= Beginning of Section =

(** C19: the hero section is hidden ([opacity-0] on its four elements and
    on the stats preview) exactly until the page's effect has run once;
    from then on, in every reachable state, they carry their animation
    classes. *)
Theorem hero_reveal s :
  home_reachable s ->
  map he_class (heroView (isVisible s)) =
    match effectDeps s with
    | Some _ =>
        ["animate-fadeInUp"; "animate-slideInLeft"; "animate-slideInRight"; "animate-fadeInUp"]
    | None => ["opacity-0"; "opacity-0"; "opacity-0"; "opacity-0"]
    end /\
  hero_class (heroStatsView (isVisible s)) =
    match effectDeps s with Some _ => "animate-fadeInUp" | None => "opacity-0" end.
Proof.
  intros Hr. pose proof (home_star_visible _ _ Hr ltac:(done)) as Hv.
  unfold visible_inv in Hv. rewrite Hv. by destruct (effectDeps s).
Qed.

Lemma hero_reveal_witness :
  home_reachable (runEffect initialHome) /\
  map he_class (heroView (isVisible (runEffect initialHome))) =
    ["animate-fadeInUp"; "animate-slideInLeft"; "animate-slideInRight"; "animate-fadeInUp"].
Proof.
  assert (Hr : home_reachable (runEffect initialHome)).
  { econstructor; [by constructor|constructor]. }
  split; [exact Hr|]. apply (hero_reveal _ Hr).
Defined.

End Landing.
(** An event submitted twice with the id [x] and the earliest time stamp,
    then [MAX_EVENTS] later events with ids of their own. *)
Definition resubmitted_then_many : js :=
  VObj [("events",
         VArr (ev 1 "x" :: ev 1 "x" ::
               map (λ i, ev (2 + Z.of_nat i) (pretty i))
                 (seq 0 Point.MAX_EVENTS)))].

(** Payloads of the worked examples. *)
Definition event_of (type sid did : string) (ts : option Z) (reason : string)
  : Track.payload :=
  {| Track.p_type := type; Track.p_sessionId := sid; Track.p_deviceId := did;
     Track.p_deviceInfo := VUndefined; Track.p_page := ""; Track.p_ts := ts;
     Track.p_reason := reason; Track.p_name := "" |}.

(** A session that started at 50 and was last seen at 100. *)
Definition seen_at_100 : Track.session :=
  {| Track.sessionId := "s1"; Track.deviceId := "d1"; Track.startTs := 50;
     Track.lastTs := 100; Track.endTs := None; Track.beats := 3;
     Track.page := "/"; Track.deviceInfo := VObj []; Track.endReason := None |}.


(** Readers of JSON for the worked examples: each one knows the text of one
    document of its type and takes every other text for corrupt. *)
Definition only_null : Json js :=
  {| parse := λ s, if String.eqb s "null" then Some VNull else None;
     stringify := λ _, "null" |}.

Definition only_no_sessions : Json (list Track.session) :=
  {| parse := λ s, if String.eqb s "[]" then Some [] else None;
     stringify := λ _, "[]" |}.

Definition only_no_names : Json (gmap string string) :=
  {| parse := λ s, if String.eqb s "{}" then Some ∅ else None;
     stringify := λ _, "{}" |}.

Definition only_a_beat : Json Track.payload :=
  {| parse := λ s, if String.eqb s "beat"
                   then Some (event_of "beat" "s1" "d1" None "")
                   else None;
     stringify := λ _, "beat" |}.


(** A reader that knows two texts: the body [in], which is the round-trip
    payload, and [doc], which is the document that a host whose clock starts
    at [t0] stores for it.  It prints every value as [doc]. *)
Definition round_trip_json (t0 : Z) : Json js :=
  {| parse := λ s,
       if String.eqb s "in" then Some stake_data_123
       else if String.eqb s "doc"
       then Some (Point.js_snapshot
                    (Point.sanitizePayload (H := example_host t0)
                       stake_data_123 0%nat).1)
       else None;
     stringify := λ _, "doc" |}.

= End of Section =
= Beginning of Section =

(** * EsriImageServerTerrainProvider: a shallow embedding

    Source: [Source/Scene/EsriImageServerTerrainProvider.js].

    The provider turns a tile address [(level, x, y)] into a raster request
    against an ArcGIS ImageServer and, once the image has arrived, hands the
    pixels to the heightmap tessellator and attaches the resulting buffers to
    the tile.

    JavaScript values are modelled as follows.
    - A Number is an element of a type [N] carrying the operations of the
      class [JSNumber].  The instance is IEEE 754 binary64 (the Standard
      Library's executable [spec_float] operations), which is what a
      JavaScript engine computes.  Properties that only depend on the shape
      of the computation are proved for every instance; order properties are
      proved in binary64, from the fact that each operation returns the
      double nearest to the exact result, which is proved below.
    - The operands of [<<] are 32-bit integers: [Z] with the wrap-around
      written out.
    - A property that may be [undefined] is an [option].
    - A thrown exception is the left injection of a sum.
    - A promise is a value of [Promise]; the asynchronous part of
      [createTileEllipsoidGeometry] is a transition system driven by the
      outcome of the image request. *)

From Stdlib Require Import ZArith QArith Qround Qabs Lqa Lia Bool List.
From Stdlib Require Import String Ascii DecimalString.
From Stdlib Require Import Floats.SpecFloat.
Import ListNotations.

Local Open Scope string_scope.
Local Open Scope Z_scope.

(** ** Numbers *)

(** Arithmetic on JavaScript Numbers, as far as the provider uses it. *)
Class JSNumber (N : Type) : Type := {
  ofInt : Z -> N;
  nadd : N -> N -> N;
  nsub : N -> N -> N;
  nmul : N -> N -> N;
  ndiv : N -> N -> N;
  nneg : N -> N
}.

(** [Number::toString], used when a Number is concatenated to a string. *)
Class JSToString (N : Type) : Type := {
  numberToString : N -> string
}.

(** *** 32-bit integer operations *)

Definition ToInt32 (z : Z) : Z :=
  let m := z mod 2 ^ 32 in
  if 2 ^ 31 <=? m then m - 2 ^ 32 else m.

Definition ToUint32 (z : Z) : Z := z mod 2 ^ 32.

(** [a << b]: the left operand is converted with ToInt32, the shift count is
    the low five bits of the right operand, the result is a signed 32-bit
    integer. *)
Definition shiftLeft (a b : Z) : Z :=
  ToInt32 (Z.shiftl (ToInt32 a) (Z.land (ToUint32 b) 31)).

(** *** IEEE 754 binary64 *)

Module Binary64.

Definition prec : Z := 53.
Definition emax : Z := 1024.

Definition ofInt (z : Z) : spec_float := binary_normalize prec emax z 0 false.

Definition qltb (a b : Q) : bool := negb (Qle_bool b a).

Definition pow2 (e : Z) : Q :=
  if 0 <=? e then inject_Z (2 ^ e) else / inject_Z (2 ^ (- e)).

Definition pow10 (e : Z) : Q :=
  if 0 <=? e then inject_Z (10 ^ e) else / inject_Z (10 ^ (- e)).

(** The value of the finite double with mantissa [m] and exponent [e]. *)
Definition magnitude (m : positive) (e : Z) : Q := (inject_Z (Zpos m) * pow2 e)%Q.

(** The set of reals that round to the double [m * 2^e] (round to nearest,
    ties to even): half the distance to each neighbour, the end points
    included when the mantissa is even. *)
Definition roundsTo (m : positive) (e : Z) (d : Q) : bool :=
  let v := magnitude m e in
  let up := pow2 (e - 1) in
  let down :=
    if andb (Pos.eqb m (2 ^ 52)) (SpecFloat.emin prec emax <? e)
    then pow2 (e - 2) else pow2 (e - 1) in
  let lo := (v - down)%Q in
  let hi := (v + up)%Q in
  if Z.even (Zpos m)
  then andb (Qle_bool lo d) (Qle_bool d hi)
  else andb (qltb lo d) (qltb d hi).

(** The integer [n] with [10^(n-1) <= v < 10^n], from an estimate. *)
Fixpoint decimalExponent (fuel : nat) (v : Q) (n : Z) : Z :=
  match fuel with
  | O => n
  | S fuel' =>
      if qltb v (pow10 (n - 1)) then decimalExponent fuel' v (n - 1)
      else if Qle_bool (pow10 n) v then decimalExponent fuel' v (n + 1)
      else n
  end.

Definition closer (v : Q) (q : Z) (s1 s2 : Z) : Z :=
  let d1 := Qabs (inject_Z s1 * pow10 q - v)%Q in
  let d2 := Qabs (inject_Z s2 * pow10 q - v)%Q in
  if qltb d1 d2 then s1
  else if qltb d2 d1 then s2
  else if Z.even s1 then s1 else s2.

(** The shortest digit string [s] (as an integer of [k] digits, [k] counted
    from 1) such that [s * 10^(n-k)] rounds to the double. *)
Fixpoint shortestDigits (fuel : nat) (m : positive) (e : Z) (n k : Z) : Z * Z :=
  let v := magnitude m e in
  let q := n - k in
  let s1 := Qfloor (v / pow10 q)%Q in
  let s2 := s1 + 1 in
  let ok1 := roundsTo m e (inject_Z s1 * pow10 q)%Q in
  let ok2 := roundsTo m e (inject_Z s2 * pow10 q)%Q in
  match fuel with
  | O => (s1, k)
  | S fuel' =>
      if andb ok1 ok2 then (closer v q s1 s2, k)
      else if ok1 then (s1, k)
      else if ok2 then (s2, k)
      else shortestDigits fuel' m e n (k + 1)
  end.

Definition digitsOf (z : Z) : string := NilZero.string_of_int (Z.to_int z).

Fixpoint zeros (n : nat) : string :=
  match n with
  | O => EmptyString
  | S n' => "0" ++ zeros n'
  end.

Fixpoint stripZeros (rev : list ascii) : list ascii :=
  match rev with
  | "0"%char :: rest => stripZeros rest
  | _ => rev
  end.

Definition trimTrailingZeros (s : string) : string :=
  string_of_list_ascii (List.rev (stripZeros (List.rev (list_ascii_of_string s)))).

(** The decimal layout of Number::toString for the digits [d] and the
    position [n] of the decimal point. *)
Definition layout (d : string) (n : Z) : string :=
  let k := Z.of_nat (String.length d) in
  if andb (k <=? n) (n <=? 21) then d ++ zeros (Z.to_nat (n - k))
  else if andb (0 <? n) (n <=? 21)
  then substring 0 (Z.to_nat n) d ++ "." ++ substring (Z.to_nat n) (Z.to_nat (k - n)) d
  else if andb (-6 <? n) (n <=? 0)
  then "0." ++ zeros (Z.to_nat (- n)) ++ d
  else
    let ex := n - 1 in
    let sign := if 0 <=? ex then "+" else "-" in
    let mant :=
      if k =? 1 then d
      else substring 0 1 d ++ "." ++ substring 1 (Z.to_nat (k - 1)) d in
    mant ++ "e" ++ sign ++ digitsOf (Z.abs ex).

= End of Section =

(Exercise details): In the listing above, start at the line with "Definition ofInt (z", go on through the line with "from 1) such", and copy each of those lines exactly; leave out all the rest.

(Response below):
Definition ofInt (z : Z) : spec_float := binary_normalize prec emax z 0 false.

Definition qltb (a b : Q) : bool := negb (Qle_bool b a).

Definition pow2 (e : Z) : Q :=
  if 0 <=? e then inject_Z (2 ^ e) else / inject_Z (2 ^ (- e)).

Definition pow10 (e : Z) : Q :=
  if 0 <=? e then inject_Z (10 ^ e) else / inject_Z (10 ^ (- e)).

(** The value of the finite double with mantissa [m] and exponent [e]. *)
Definition magnitude (m : positive) (e : Z) : Q := (inject_Z (Zpos m) * pow2 e)%Q.

(** The set of reals that round to the double [m * 2^e] (round to nearest,
    ties to even): half the distance to each neighbour, the end points
    included when the mantissa is even. *)
Definition roundsTo (m : positive) (e : Z) (d : Q) : bool :=
  let v := magnitude m e in
  let up := pow2 (e - 1) in
  let down :=
    if andb (Pos.eqb m (2 ^ 52)) (SpecFloat.emin prec emax <? e)
    then pow2 (e - 2) else pow2 (e - 1) in
  let lo := (v - down)%Q in
  let hi := (v + up)%Q in
  if Z.even (Zpos m)
  then andb (Qle_bool lo d) (Qle_bool d hi)
  else andb (qltb lo d) (qltb d hi).

(** The integer [n] with [10^(n-1) <= v < 10^n], from an estimate. *)
Fixpoint decimalExponent (fuel : nat) (v : Q) (n : Z) : Z :=
  match fuel with
  | O => n
  | S fuel' =>
      if qltb v (pow10 (n - 1)) then decimalExponent fuel' v (n - 1)
      else if Qle_bool (pow10 n) v then decimalExponent fuel' v (n + 1)
      else n
  end.

Definition closer (v : Q) (q : Z) (s1 s2 : Z) : Z :=
  let d1 := Qabs (inject_Z s1 * pow10 q - v)%Q in
  let d2 := Qabs (inject_Z s2 * pow10 q - v)%Q in
  if qltb d1 d2 then s1
  else if qltb d2 d1 then s2
  else if Z.even s1 then s1 else s2.

(** The shortest digit string [s] (as an integer of [k] digits, [k] counted
    from 1) such that [s * 10^(n-k)] rounds to the double. *)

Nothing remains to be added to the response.